While we'll pretty much make up any reason to watch a zombie any time day or night, much less one written and directed by the de facto creator of the genre, George Romero, the release of Zombieland gave our appetite for undead entertainment some legitimacy this week. And while Zack Snyder's 2004 reimagining of Dawn of the Dead might be the more obvious candidate for a "Shelf Life" column given Snyder's status as an emerging auteur himself, not to mention the fact it's the best American zombie movie in the last decade, we elected to go back to Romero's 1979 original and see if its classic status is still deserved.
The Facts: Also known as Zombi, George Romero's follow-up to the 1968 classic Night of the Living Dead was released May 24, 1979 after premiering in Italy almost a year before. With an estimated budget of $650,000, Romero's film grossed $55 million to date worldwide (equal to $181 million in 2009 dollars), and is widely acknowledged as the best zombie movie of all time – even if its predecessor likely remains the most influential.
Its Tomatometer rating is currently at 95 percent. While the movie failed to win any major awards (it netted a Saturn Award for Tom Savini's superlative make-up), the film was praised both for its terrific storytelling and of course gore as well as its social commentary, which was in many ways one of the first times mainstream audiences were introduced to horror movies as a specific metaphor for modern events and ideas.
What Still Works: Romero's straightforward and largely elegant execution of a zombie story, which set the stage for countless other films.
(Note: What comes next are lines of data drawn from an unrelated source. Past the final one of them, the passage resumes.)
(** * Dataset stacks: a shallow embedding of [src/data/dataset.py]

    The class [Dataset] keeps an ordered list of named image sequences
    and three dictionaries of cached stacks.  This file embeds the
    sequence lookup, the [imgSeqs] setter and the two stack builders,
    [imgStackRGBOnly] and [imgStackDepthOnly], together with the part
    of numpy they use (shapes, [zeros], elementwise arithmetic, masked
    assignment, [clip] and the broadcasting assignment [a[i] = b]).

    Numbers.  The arrays are float32 in the source.  In the embedding of
    the builders an array element is the rational number it denotes:
    arithmetic is exact, and rounding, infinities and NaN are outside
    that model.  Division by [cube[2]] is the one operation that leaves
    the rationals when the divisor is zero (numpy gives an infinity or
    NaN there), so every statement about a value computed by that
    division assumes [cube[2]] not zero.  Where the exact value of a
    float32 result matters, module [float32] gives the elementwise part
    of the depth normalization on IEEE 754 binary32 values, with the
    scalars [com[2]] and [cube[2]] as binary64 Python floats. *)

From Stdlib Require Import QArith Qminmax Qfield Lqa Lia.
From Stdlib Require SpecFloat.
From stdpp Require Import base option list strings gmap fin_maps.

Local Open Scope nat_scope.

(** ** Exceptions and results *)

(** The exceptions the modelled code can raise. *)
Inductive exn : Type :=
| IndexError   (* list or tuple index out of range *)
| KeyError     (* missing dictionary key *)
| ValueError.  (* shape unpacking or broadcasting failure *)

Inductive result (A : Type) : Type :=
| Ok (a : A)
| Raise (e : exn).
Arguments Ok {A} a.
Arguments Raise {A} e.

#[global] Instance result_ret : MRet result := fun A a => Ok a.
#[global] Instance result_bind : MBind result := fun A B f m =>
  match m with
  | Ok a => f a
  | Raise e => Raise e
  end.

Definition of_option {A} (e : exn) (o : option A) : result A :=
  match o with
  | Some a => Ok a
  | None => Raise e
  end.

(** [for x in xs: acc = body(acc, x)], stopping at the first exception. *)
Fixpoint foldM {A B} (body : A → B → result A) (acc : A) (xs : list B)
  : result A :=
  match xs with
  | [] => Ok acc
  | x :: xs' => acc' ← body acc x; foldM body acc' xs'
  end.

(** ** The numpy fragment *)

Module numpy.

(** An array is its shape and its elements in row-major order. *)
Record ndarray : Type := mk_ndarray {
  shape : list nat;
  elems : list Q
}.

Definition size_of (sh : list nat) : nat := foldr Nat.mul 1 sh.

(** Arrays produced by numpy always hold [size_of shape] elements. *)
Definition wf (a : ndarray) : Prop := length (elems a) = size_of (shape a).

(** [numpy.zeros(sh, dtype='float32')] *)
Definition zeros (sh : list nat) : ndarray :=
  mk_ndarray sh (replicate (size_of sh) 0%Q).

(** Elementwise operations with a scalar: [a -= c], [a /= c], [a / c]. *)
Definition map_elems (f : Q → Q) (a : ndarray) : ndarray :=
  mk_ndarray (shape a) (f <$> elems a).

Definition sub_scalar (a : ndarray) (c : Q) : ndarray :=
  map_elems (fun x => (x - c)%Q) a.

Definition div_scalar (a : ndarray) (c : Q) : ndarray :=
  map_elems (fun x => (x / c)%Q) a.

(** [a[a == 0] = v] *)
Definition fill_where_zero (v : Q) (x : Q) : Q :=
  if Qeq_bool x 0 then v else x.

Definition set_where_zero (a : ndarray) (v : Q) : ndarray :=
  map_elems (fill_where_zero v) a.

(** [numpy.clip(a, lo, hi)] is [minimum(maximum(a, lo), hi)]. *)
Definition clip1 (lo hi x : Q) : Q := Qmin (Qmax x lo) hi.

Definition clip (a : ndarray) (lo hi : Q) : ndarray :=
  map_elems (clip1 lo hi) a.

(** *** Broadcasting assignment *)

(** [chunks k n l]: the first [n] consecutive blocks of [k] elements. *)
Fixpoint chunks {A} (k n : nat) (l : list A) : list (list A) :=
  match n with
  | 0 => []
  | S n' => take k l :: chunks k n' (drop k l)
  end.

(** Broadcast elements of shape [src] to shape [dst], the two shapes
    having the same number of axes: along each axis the source extent
    equals the target extent, or is 1 and the block is repeated. *)
Fixpoint broadcast_elems (src dst : list nat) (l : list Q)
  : option (list Q) :=
  match src, dst with
  | [], [] => Some l
  | s :: src', d :: dst' =>
      rows ← mapM (broadcast_elems src' dst') (chunks (size_of src') s l);
      if decide (s = d) then Some (concat rows)
      else if decide (s = 1) then Some (concat (replicate d (concat rows)))
      else None
  | _, _ => None
  end.

(** Bring a source shape to [n] axes: missing axes are added in front
    with extent 1; surplus axes are dropped from the front as long as
    their extent is 1. *)
Fixpoint strip_ones (k : nat) (sh : list nat) : option (list nat) :=
  match k with
  | 0 => Some sh
  | S k' =>
      match sh with
      | 1 :: sh' => strip_ones k' sh'
      | _ => None
      end
  end.

Definition align_shape (sh : list nat) (n : nat) : option (list nat) :=
  if decide (length sh ≤ n) then Some (replicate (n - length sh) 1 ++ sh)
  else strip_ones (length sh - n) sh.

(** Two shapes with the same number of axes fit when, along each axis,
    the source extent equals the target extent or is 1.  numpy compares
    the shapes before it moves any element, so the test does not depend
    on the elements (an axis of extent 0 hides nothing). *)
Fixpoint broadcastable (src dst : list nat) : bool :=
  match src, dst with
  | [], [] => true
  | s :: src', d :: dst' =>
      (bool_decide (s = d) || bool_decide (s = 1)) && broadcastable src' dst'
  | _, _ => false
  end.

Definition broadcast_to (b : ndarray) (dst : list nat) : option (list Q) :=
  sh ← align_shape (shape b) (length dst);
  if broadcastable sh dst then broadcast_elems sh dst (elems b) else None.

(** [a[i] = b] for an integer [i]: [b] is broadcast to [a.shape[1:]]
    and written over block [i] of [a]. *)
Definition setitem (a : ndarray) (i : nat) (b : ndarray) : result ndarray :=
  match shape a with
  | [] => Raise IndexError
  | n :: sh =>
      if decide (i < n) then
        match broadcast_to b sh with
        | None => Raise ValueError
        | Some row =>
            let k := size_of sh in
            Ok (mk_ndarray (shape a)
                  (take (i * k) (elems a) ++ row ++ drop (i * k + k) (elems a)))
        end
      else Raise IndexError
  end.

(** [a[idx]] for a full tuple of integer indices. *)
Fixpoint offset (sh idx : list nat) : option nat :=
  match sh, idx with
  | [], [] => Some 0
  | n :: sh', i :: idx' =>
      if decide (i < n) then o ← offset sh' idx'; Some (i * size_of sh' + o)
      else None
  | _, _ => None
  end.

Definition getitem (a : ndarray) (idx : list nat) : option Q :=
  o ← offset (shape a) idx; elems a !! o.

(** [h, w, _ = a.shape] and [j, d = a.shape] *)
Definition unpack3 (sh : list nat) : result (nat * nat * nat) :=
  match sh with
  | [h; w; c] => Ok (h, w, c)
  | _ => Raise ValueError
  end.

Definition unpack2 (sh : list nat) : result (nat * nat) :=
  match sh with
  | [j; d] => Ok (j, d)
  | _ => Raise ValueError
  end.

End numpy.

Import numpy.

(** ** The depth normalization on float32 values *)

Module float32.

(** Values: IEEE 754 binary32 for array elements, binary64 for the
    Python floats [com[2]], [cube[2]] and what is computed from them
    before it meets an array. *)
Definition add64 := SpecFloat.SFadd 53 1024.
Definition sub64 := SpecFloat.SFsub 53 1024.
Definition div64 := SpecFloat.SFdiv 53 1024.
Definition sub32 := SpecFloat.SFsub 24 128.
Definition div32 := SpecFloat.SFdiv 24 128.

(** [float(k)] for an integer [k]. *)
Definition of_int (k : Z) : SpecFloat.spec_float :=
  SpecFloat.binary_normalize 53 1024 k 0 false.

(** The literal [2.] *)
Definition two : SpecFloat.spec_float := of_int 2.

(** A binary64 scalar stored into, or combined with, a float32 array is
    first rounded to binary32. *)
Definition to_f32 (x : SpecFloat.spec_float) : SpecFloat.spec_float :=
  match x with
  | SpecFloat.S754_finite s m e =>
      SpecFloat.binary_normalize 24 128 (SpecFloat.cond_Zopp s (Zpos m)) e s
  | _ => x
  end.

(** [x == 0] on a float32 value: true of both zeros, false of NaN. *)
Definition is_zero (x : SpecFloat.spec_float) : bool :=
  SpecFloat.SFeqb x (SpecFloat.S754_zero false).

(** [a[a == 0] = v], [a -= c] and [a /= c] for a float32 array [a]
    (its elements in any order) and a binary64 scalar. *)
Definition set_where_zero32 (a : list SpecFloat.spec_float)
    (v : SpecFloat.spec_float) : list SpecFloat.spec_float :=
  (λ x, if is_zero x then to_f32 v else x) <$> a.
While the idea of slow-moving zombies sounds unexciting given the aggressive pace of the zombies in Snyder's remake, much less of contemporary horror monsters in general, the film creates this horrible sense of inevitability – an encroaching doom – that lingers with the audience and keeps them off balance much more powerfully than if the creatures were constantly jumping out or peeling down the street after the protagonists. Meanwhile, the four characters at the center of the story are all fully-realized, realistic and deeply fascinating, going through a wide and interesting array of reactions to the zombie invasion that definitely seem dramatic, but always believable.
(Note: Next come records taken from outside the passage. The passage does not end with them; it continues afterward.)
(** The raw type token of a column clause, upper-cased and without its
    parenthesised argument. *)
Definition rawBaseType (columnDef : str) : option str :=
  match nth_error (Regex.split spacesRegex columnDef) 1 with
  | Some p1 => Some (JS.beforeFirst "("%char (JS.toUpperCase p1))
  | None => None
  end.

Definition isSerialToken (columnDef : str) : bool :=
  match rawBaseType columnDef with
  | Some t => JS.eqb t (lit "SERIAL") || JS.eqb t (lit "BIGSERIAL")
  | None => false
  end.

(** The token that follows the letters [DEFAULT] at the start of [s]: the
    letters (read by [keyword]), white space, then the characters up to the
    next comma or white space. *)
Definition tokenAfterDefault (keyword : str -> str -> option str) (s : str)
  : option str :=
  match keyword (lit "DEFAULT") s with
  | None => None
  | Some r1 =>
  match JS.spaces1 r1 with
  | None => None
  | Some r2 =>
      match JS.takeWhile isDefaultTokenChar r2 with
      | [] => None
      | token => Some token
      end
  end end.

(** The token, as it is written in the clause, at the first place of the
    clause where the letters [DEFAULT] (in any case) are followed by white
    space and a token.  The letters need not be a word of their own: in
    [is_default INT DEFAULT 0] the first such place is the end of the name
    [is_default], and the token is [INT]. *)
Definition firstDefaultToken (columnDef : str) : option str :=
  JS.firstMatch (tokenAfterDefault JS.stripPrefixCI) columnDef.

(** The counter [parenCount] after the text [s], from the value [d]. *)
Fixpoint depthAfter (d : Z) (s : str) : Z :=
  match s with
  | [] => d
  | c :: r =>
      if Ascii.eqb c "("%char then depthAfter (d + 1)%Z r
      else if Ascii.eqb c ")"%char then depthAfter (d - 1)%Z r
      else depthAfter d r
  end.

(** No comma of [s] is met while the counter is 0. *)
Fixpoint commasInside (d : Z) (s : str) : bool :=
  match s with
  | [] => true
  | c :: r =>
      if Ascii.eqb c "("%char then commasInside (d + 1)%Z r
      else if Ascii.eqb c ")"%char then commasInside (d - 1)%Z r
      else if Ascii.eqb c ","%char then negb (d =? 0)%Z && commasInside d r
      else commasInside d r
  end.

(** One column or constraint definition of a body: not blank, its commas
    inside parentheses, its parentheses closed at its end. *)
Definition isDefinition (s : str) : bool :=
  JS.truthy (JS.trim s) && commasInside 0%Z s && (depthAfter 0%Z s =? 0)%Z.

(** The pattern of [parseSQL] matches at no position of [pre] in the text
    [pre ++ rest]. *)
Fixpoint noMatchStartsIn (pre rest : str) : bool :=
  match pre with
  | [] => true
  | _ :: pre' =>
      match Regex.matchAt createTableRegex (pre ++ rest) with
      | Some _ => false
      | None => noMatchStartsIn pre' rest
      end
  end.

Definition hasLower (s : str) : bool := existsb JS.isLower s.

(** The relationships that [parseColumnDefinitions] records for fields. *)
Definition columnRelationships (fields : list TableField.t)
  : list ColumnRelationship :=
  flat_map
    (fun f =>
       match TableField.foreignKey f with
       | Some fk =>
           [ {| fromField := TableField.name f;
                toTable := ForeignKey.table fk;
                toField := ForeignKey.column fk |} ]
       | None => []
       end)
    fields.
Best of all, Romero wisely avoids explaining what caused the zombie uprising, instead simply dealing with the creatures' slow, inescapable conquest of the world of the living. Using the mall location as both a physical fortress and a metaphorical prison, the living character struggle to learn what to do after they've satisfied their immediate needs and more frivolous desires. While the film more or less concretely states Romero's theory that malls are a wasteland of empty consumerism, the characters' evolution past survival towards complacency offers a powerful reminder that getting everything we think we want often comes at a price too high for us to pay.
What Doesn't Work: The only minor quibble I have about anything in the film is the make-up work, which even Savini admits was unevenly done or at least unevenly effective. One can't help but wonder how strongly the contrast between the zombies' grey skin and the tempera-paint blood would have registered on the film's original negatives or in an era where presentation both in theaters or home video was less sophisticated, but the combination creates a certain kind of cartoonish vibrancy that emphasizes the film's structure as a metaphor or social commentary moreso than an actual physical reality. That said, even the obviousness of the make-up fails to lessen the film's overall impact – and for gore-fearing girlfriends, it makes this movie one of the few they can see without getting totally grossed out.
What's The Verdict: Hell yes, Dawn of the Dead holds up. Romero's film is one of my all-time favorite horror movies, but ultimately I'm not blinded by nostalgia; technically, artistically, intellectually, and viscerally, Dawn of the Dead is a brilliant, brilliant film, which is precisely why its appeal transcends the boundaries of "typical" horror audiences, and remains a seminal classic – in any genre - that stands the test of time.